L’actrice Lee Sun Bin et le professeur Seo Kyoung Duk de l’Université pour femmes de Sungshin se sont associés pour mettre en lumière l’armée des femmes volontaires pendant la guerre de Corée (1950-53), en commémoration du Memorial Day du 6 juin.
Dans le cadre d’une campagne visant à rendre hommage à ceux qui ont sacrifié leur vie pour défendre leur nation, ils ont collaboré pour diffuser un message en ligne sur les réseaux sociaux, rendant hommage à quelque 2 400 femmes qui ont participé à la guerre sans recevoir de compensation. Ces femmes courageuses ne se sont pas contentées de participer aux combats, elles ont également fourni des soins infirmiers et assuré l’administration au sein de l’armée, de la marine, de l’armée de l’air et du corps des Marines.
« Nous avons produit ce contenu pour rappeler le noble sacrifice et le dévouement de l’armée des femmes volontaires, marquant le 74e anniversaire de la fondation de cette armée cette année, » a déclaré Seo.
Lee Sun Bin a ajouté : « Je suis heureuse d’avoir travaillé sur quelque chose de si significatif pour le Memorial Day.

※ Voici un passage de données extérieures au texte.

(* ===== verification/RbTree.v ===== *)
(** * RbTree: the red-black tree of bintree.c

    Nodes are linked through their addresses; the parent pointer and the colour share a
    word, as in the code.  A heap maps addresses to nodes, the tree is the heap and the
    root pointer ([rbs]); [None] is a NULL or wild pointer followed.  The loops that
    follow pointers take fuel. *)

From S2P Require Import Prelude.

(** ** Nodes *)

Record nd_rb_node := mk_rb { rb_right : Z; rb_left : Z; rb_parent_color : Z }.
Record rbs := mk_rbs { nodes : gmap Z nd_rb_node; rb_node : Z }.

Definition RB_RED : Z := 0.
Definition RB_BLACK : Z := 1.

Definition rb_parent (r : nd_rb_node) : Z := Z.land (rb_parent_color r) (Z.lnot 3).
Definition rb_color (r : nd_rb_node) : Z := Z.land (rb_parent_color r) 1.
Definition rb_is_red (r : nd_rb_node) : bool := rb_color r =? 0.
Definition rb_is_black (r : nd_rb_node) : bool := negb (rb_color r =? 0).

Definition set_left (p : Z) (r : nd_rb_node) : nd_rb_node := mk_rb (rb_right r) p (rb_parent_color r).
Definition set_right (p : Z) (r : nd_rb_node) : nd_rb_node := mk_rb p (rb_left r) (rb_parent_color r).
Definition set_parent_color (x : Z) (r : nd_rb_node) : nd_rb_node := mk_rb (rb_right r) (rb_left r) x.
Definition rb_set_red (r : nd_rb_node) : nd_rb_node := set_parent_color (Z.land (rb_parent_color r) (Z.lnot 1)) r.
Definition rb_set_black (r : nd_rb_node) : nd_rb_node := set_parent_color (Z.lor (rb_parent_color r) 1) r.
Definition rb_set_parent (p : Z) (r : nd_rb_node) : nd_rb_node :=
  set_parent_color (Z.lor (Z.land (rb_parent_color r) 3) p) r.
Definition rb_set_color (c : Z) (r : nd_rb_node) : nd_rb_node :=
  set_parent_color (Z.lor (Z.land (rb_parent_color r) (Z.lnot 1)) c) r.

(** Reading a field of the node at [p], and changing that node. *)
Definition rd {A} (f : nd_rb_node -> A) (p : Z) (s : rbs) : option A := f <$> nodes s !! p.
Definition wr (f : nd_rb_node -> nd_rb_node) (p : Z) (s : rbs) : option rbs :=
  nd ← nodes s !! p; Some (mk_rbs (<[p := f nd]> (nodes s)) (rb_node s)).
Definition set_root (p : Z) (s : rbs) : rbs := mk_rbs (nodes s) p.

Definition RB_ROOT : Z := 0.
Definition RB_EMPTY_ROOT (s : rbs) : bool := rb_node s =? 0.
Definition RB_EMPTY_NODE (node : Z) (s : rbs) : option bool := p ← rd rb_parent node s; Some (p =? node).
Definition RB_CLEAR_NODE (node : Z) (s : rbs) : option rbs := wr (rb_set_parent node) node s.

Definition rb_init_node (rb : Z) (s : rbs) : option rbs :=
  s ← wr (set_parent_color 0) rb s;
  s ← wr (set_right 0) rb s;
  s ← wr (set_left 0) rb s;
  RB_CLEAR_NODE rb s.

(** [struct nd_rb_node **]: the root pointer or a child pointer of a node. *)
Inductive rb_link := AtRoot | AtLeft (p : Z) | AtRight (p : Z).
Definition put_link (l : rb_link) (node : Z) (s : rbs) : option rbs :=
  match l with
  | AtRoot => Some (set_root node s)
  | AtLeft p => wr (set_left node) p s
  | AtRight p => wr (set_right node) p s
  end.
Definition get_link (l : rb_link) (s : rbs) : option Z :=
  match l with AtRoot => Some (rb_node s) | AtLeft p => rd rb_left p s | AtRight p => rd rb_right p s end.

Definition rb_link_node (node parent : Z) (link : rb_link) (s : rbs) : option rbs :=
  s ← wr (set_parent_color parent) node s;
  s ← wr (set_right 0) node s;
  s ← wr (set_left 0) node s;
  put_link link node s.

(** ** Rotation *)

Definition __rb_rotate_left (node : Z) (s : rbs) : option rbs :=
  right ← rd rb_right node s;
  parent ← rd rb_parent node s;
  rl ← rd rb_left right s;
  s ← wr (set_right rl) node s;
  s ← (if negb (rl =? 0) then wr (rb_set_parent node) rl s else Some s);
  s ← wr (set_left node) right s;
  s ← wr (rb_set_parent parent) right s;
  s ← (if negb (parent =? 0) then
         pl ← rd rb_left parent s;
         if node =? pl then wr (set_left right) parent s else wr (set_right right) parent s
       else Some (set_root right s));
  wr (rb_set_parent right) node s.

Definition __rb_rotate_right (node : Z) (s : rbs) : option rbs :=
  left ← rd rb_left node s;
  parent ← rd rb_parent node s;
  lr ← rd rb_right left s;
  s ← wr (set_left lr) node s;
  s ← (if negb (lr =? 0) then wr (rb_set_parent node) lr s else Some s);
  s ← wr (set_right node) left s;
  s ← wr (rb_set_parent parent) left s;
  s ← (if negb (parent =? 0) then
         pr ← rd rb_right parent s;
         if node =? pr then wr (set_right left) parent s else wr (set_left left) parent s
       else Some (set_root left s));
  wr (rb_set_parent left) node s.

(** ** Insertion *)

(** [p && rb_is_red(p)] *)
Definition red_node (p : Z) (s : rbs) : option bool :=
  if p =? 0 then Some false else rd rb_is_red p s.
(** [!p || rb_is_black(p)] *)
Definition black_node (p : Z) (s : rbs) : option bool :=
  if p =? 0 then Some true else rd rb_is_black p s.

Fixpoint rb_insert_color (fuel : nat) (node : Z) (s : rbs) : option rbs :=
  match fuel with
  | O => None
  | S fuel =>
      parent ← rd rb_parent node s;
      red ← red_node parent s;
      if negb red then wr rb_set_black (rb_node s) s
      else
        gparent ← rd rb_parent parent s;
        gleft ← rd rb_left gparent s;
        if parent =? gleft then
          uncle ← rd rb_right gparent s;
          uncle_red ← red_node uncle s;
          if (uncle_red : bool) then
            s ← wr rb_set_black uncle s;
            s ← wr rb_set_black parent s;
            s ← wr rb_set_red gparent s;
            rb_insert_color fuel gparent s
          else
            pright ← rd rb_right parent s;
            '(s, parent, node) ←
              (if pright =? node then s ← __rb_rotate_left parent s; Some (s, node, parent)
               else Some (s, parent, node));
            s ← wr rb_set_black parent s;
            s ← wr rb_set_red gparent s;
            s ← __rb_rotate_right gparent s;
            rb_insert_color fuel node s
        else
          uncle ← rd rb_left gparent s;
          uncle_red ← red_node uncle s;
          if (uncle_red : bool) then
            s ← wr rb_set_black uncle s;
            s ← wr rb_set_black parent s;
            s ← wr rb_set_red gparent s;
            rb_insert_color fuel gparent s
          else
            pleft ← rd rb_left parent s;
            '(s, parent, node) ←
              (if pleft =? node then s ← __rb_rotate_right parent s; Some (s, node, parent)
               else Some (s, parent, node));
            s ← wr rb_set_black parent s;
            s ← wr rb_set_red gparent s;
            s ← __rb_rotate_left gparent s;
            rb_insert_color fuel node s
  end.

(** ** Deletion *)

(** [if (node) rb_set_black(node)] *)
Definition blacken (node : Z) (s : rbs) : option rbs :=
  if node =? 0 then Some s else wr rb_set_black node s.

Fixpoint __rb_erase_color (fuel : nat) (node parent : Z) (s : rbs) : option rbs :=
  match fuel with
  | O => None
  | S fuel =>
      nb ← black_node node s;
      if nb && negb (node =? rb_node s) then
        pleft ← rd rb_left parent s;
        if pleft =? node then
          other ← rd rb_right parent s;
          ored ← rd rb_is_red other s;
          '(s, other) ←
            (if (ored : bool) then
               s ← wr rb_set_black other s;
               s ← wr rb_set_red parent s;
               s ← __rb_rotate_left parent s;
               other ← rd rb_right parent s; Some (s, other)
             else Some (s, other));
          oleft ← rd rb_left other s;
          oright ← rd rb_right other s;
          lb ← black_node oleft s;
          both ← (if (lb : bool) then black_node oright s else Some false);
          if (both : bool) then
            s ← wr rb_set_red other s;
            up ← rd rb_parent parent s;
            __rb_erase_color fuel parent up s
          else
            rblack ← black_node oright s;
            '(s, other) ←
              (if (rblack : bool) then
                 s ← wr rb_set_black oleft s;
                 s ← wr rb_set_red other s;
                 s ← __rb_rotate_right other s;
                 other ← rd rb_right parent s; Some (s, other)
               else Some (s, other));
            color ← rd rb_color parent s;
            s ← wr (rb_set_color color) other s;
            s ← wr rb_set_black parent s;
            oright ← rd rb_right other s;
            s ← wr rb_set_black oright s;
            s ← __rb_rotate_left parent s;
            blacken (rb_node s) s
        else
          other ← rd rb_left parent s;
          ored ← rd rb_is_red other s;
          '(s, other) ←
            (if (ored : bool) then
               s ← wr rb_set_black other s;
               s ← wr rb_set_red parent s;
               s ← __rb_rotate_right parent s;
               other ← rd rb_left parent s; Some (s, other)
             else Some (s, other));
          oleft ← rd rb_left other s;
          oright ← rd rb_right other s;
          lb ← black_node oleft s;
          both ← (if (lb : bool) then black_node oright s else Some false);
          if (both : bool) then
            s ← wr rb_set_red other s;
            up ← rd rb_parent parent s;
            __rb_erase_color fuel parent up s
          else
            lblack ← black_node oleft s;
            '(s, other) ←
              (if (lblack : bool) then
                 s ← wr rb_set_black oright s;
                 s ← wr rb_set_red other s;
                 s ← __rb_rotate_left other s;
                 other ← rd rb_left parent s; Some (s, other)
               else Some (s, other));
            color ← rd rb_color parent s;
            s ← wr (rb_set_color color) other s;
            s ← wr rb_set_black parent s;
            oleft ← rd rb_left other s;
            s ← wr rb_set_black oleft s;
            s ← __rb_rotate_right parent s;
            blacken (rb_node s) s
      else blacken node s
  end.

(** [while (node->rb_left) node = node->rb_left] and its mirror image. *)
Fixpoint go_left (fuel : nat) (node : Z) (s : rbs) : option Z :=
  match fuel with
  | O => None
  | S fuel => left ← rd rb_left node s; if left =? 0 then Some node else go_left fuel left s
  end.
Fixpoint go_right (fuel : nat) (node : Z) (s : rbs) : option Z :=
  match fuel with
  | O => None
  | S fuel => right ← rd rb_right node s; if right =? 0 then Some node else go_right fuel right s
  end.

(** The child pointer of [parent] that is [node] becomes [child]. *)
Definition replace_child (parent node child : Z) (s : rbs) : option rbs :=
  if negb (parent =? 0) then
    pl ← rd rb_left parent s;
    if pl =? node then wr (set_left child) parent s else wr (set_right child) parent s
  else Some (set_root child s).

Definition set_parent_of (child parent : Z) (s : rbs) : option rbs :=
  if negb (child =? 0) then wr (rb_set_parent parent) child s else Some s.

Definition rb_erase (fuel : nat) (node : Z) (s : rbs) : option rbs :=
  nl ← rd rb_left node s;
  nr ← rd rb_right node s;
  '(s, child, parent, color) ←
    (if (nl =? 0) || (nr =? 0) then
       let child := if nl =? 0 then nr else nl in
       parent ← rd rb_parent node s;
       color ← rd rb_color node s;
       s ← set_parent_of child parent s;
       s ← replace_child parent node child s;
       Some (s, child, parent, color)
     else
       let old := node in
       node ← go_left fuel nr s;
       oparent ← rd rb_parent old s;
       s ← replace_child oparent old node s;
       child ← rd rb_right node s;
       parent ← rd rb_parent node s;
       color ← rd rb_color node s;
       '(s, parent) ←
         (if parent =? old then Some (s, node)
          else
            s ← set_parent_of child parent s;
            s ← wr (set_left child) parent s;
            oright ← rd rb_right old s;
            s ← wr (set_right oright) node s;
            s ← wr (rb_set_parent node) oright s;
            Some (s, parent));
       opc ← rd rb_parent_color old s;
       s ← wr (set_parent_color opc) node s;
       oleft ← rd rb_left old s;
       s ← wr (set_left oleft) node s;
       s ← wr (rb_set_parent node) oleft s;
       Some (s, child, parent, color));
  if color =? RB_BLACK then __rb_erase_color fuel child parent s else Some s.

(** ** Walking *)

Definition rb_first (fuel : nat) (s : rbs) : option Z :=
  if rb_node s =? 0 then Some 0 else go_left fuel (rb_node s) s.
Definition rb_last (fuel : nat) (s : rbs) : option Z :=
  if rb_node s =? 0 then Some 0 else go_right fuel (rb_node s) s.

(** [while ((parent = rb_parent(node)) && node == parent->rb_right) node = parent] *)
Fixpoint up_from_right (fuel : nat) (node : Z) (s : rbs) : option Z :=
  match fuel with
  | O => None
  | S fuel =>
      parent ← rd rb_parent node s;
      if parent =? 0 then Some parent
      else pr ← rd rb_right parent s; if node =? pr then up_from_right fuel parent s else Some parent
  end.
Fixpoint up_from_left (fuel : nat) (node : Z) (s : rbs) : option Z :=
  match fuel with
  | O => None
  | S fuel =>
      parent ← rd rb_parent node s;
      if parent =? 0 then Some parent
      else pl ← rd rb_left parent s; if node =? pl then up_from_left fuel parent s else Some parent
  end.

Definition rb_next (fuel : nat) (node : Z) (s : rbs) : option Z :=
  empty ← RB_EMPTY_NODE node s;
  if (empty : bool) then Some 0
  else
    right ← rd rb_right node s;
    if negb (right =? 0) then go_left fuel right s else up_from_right fuel node s.
Definition rb_prev (fuel : nat) (node : Z) (s : rbs) : option Z :=
  empty ← RB_EMPTY_NODE node s;
  if (empty : bool) then Some 0
  else
    left ← rd rb_left node s;
    if negb (left =? 0) then go_right fuel left s else up_from_left fuel node s.

Definition rb_replace_node (victim new : Z) (s : rbs) : option rbs :=
  parent ← rd rb_parent victim s;
  s ← replace_child parent victim new s;
  vl ← rd rb_left victim s;
  s ← set_parent_of vl new s;
  vr ← rd rb_right victim s;
  s ← set_parent_of vr new s;
  nd ← nodes s !! victim;
  wr (fun _ => nd) new s.

(** ** Augmented trees: the nodes the caller's function is called on, in order *)

Fixpoint rb_augment_path (fuel : nat) (node : Z) (s : rbs) (calls : list Z) : option (list Z) :=
  match fuel with
  | O => None
  | S fuel =>
      let calls := calls ++ [node] in
      parent ← rd rb_parent node s;
      if parent =? 0 then Some calls
      else
        pl ← rd rb_left parent s;
        pr ← rd rb_right parent s;
        let calls :=
          if (node =? pl) && negb (pr =? 0) then calls ++ [pr]
          else if negb (pl =? 0) then calls ++ [pl] else calls in
        rb_augment_path fuel parent s calls
  end.
Definition rb_augment_insert (fuel : nat) (node : Z) (s : rbs) : option (list Z) :=
  l ← rd rb_left node s;
  r ← rd rb_right node s;
  rb_augment_path fuel (if negb (l =? 0) then l else if negb (r =? 0) then r else node) s [].
Definition rb_augment_erase_begin (fuel : nat) (node : Z) (s : rbs) : option Z :=
  l ← rd rb_left node s;
  r ← rd rb_right node s;
  if (r =? 0) && (l =? 0) then rd rb_parent node s
  else if r =? 0 then Some l
  else if l =? 0 then Some r
  else
    deepest ← rb_next fuel node s;
    dr ← rd rb_right deepest s;
    if negb (dr =? 0) then Some dr
    else p ← rd rb_parent deepest s; Some (if negb (p =? node) then p else deepest).
Definition rb_augment_erase_end (fuel : nat) (node : Z) (s : rbs) : option (list Z) :=
  if node =? 0 then Some [] else rb_augment_path fuel node s [].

J’espère que de nombreux utilisateurs des réseaux sociaux se souviendront de l’armée des femmes bénévoles. »
Lee Sun Bin, de son vrai nom Lee Jin Kyung, a commencé sa carrière d’actrice avec le drama de 2016 « Madame Antoine ». Elle est notamment connue pour son rôle dans le drama de 2017 « Missing 9 » et a gagné en popularité grâce à la web série 2021-22 « Work Later, Drink Now ».
Seo Kyoung Duk a déjà collaboré avec l’actrice Park Sol Mi pour rendre hommage aux héros méconnus de la défense nationale coréenne, tels que Yun Hui Sun (1860-1935), également connue sous le nom de Yoon Hee Soon, une combattante de la liberté qui a créé et dirigé la première armée entièrement féminine en 1907 pour résister à la domination coloniale japonaise.
Il a également travaillé avec l’actrice Song Hye Kyo pour promouvoir la Corée à l’international, en fournissant des guides sur les sites patrimoniaux coréens à divers endroits, y compris le Centre culturel coréen à Paris et le Musée commémoratif de la paix Utoro au Japon, un quartier près de Kyoto où environ 1 300 Coréens ont été contraints de travailler pour l’armée japonaise pendant la Seconde Guerre mondiale.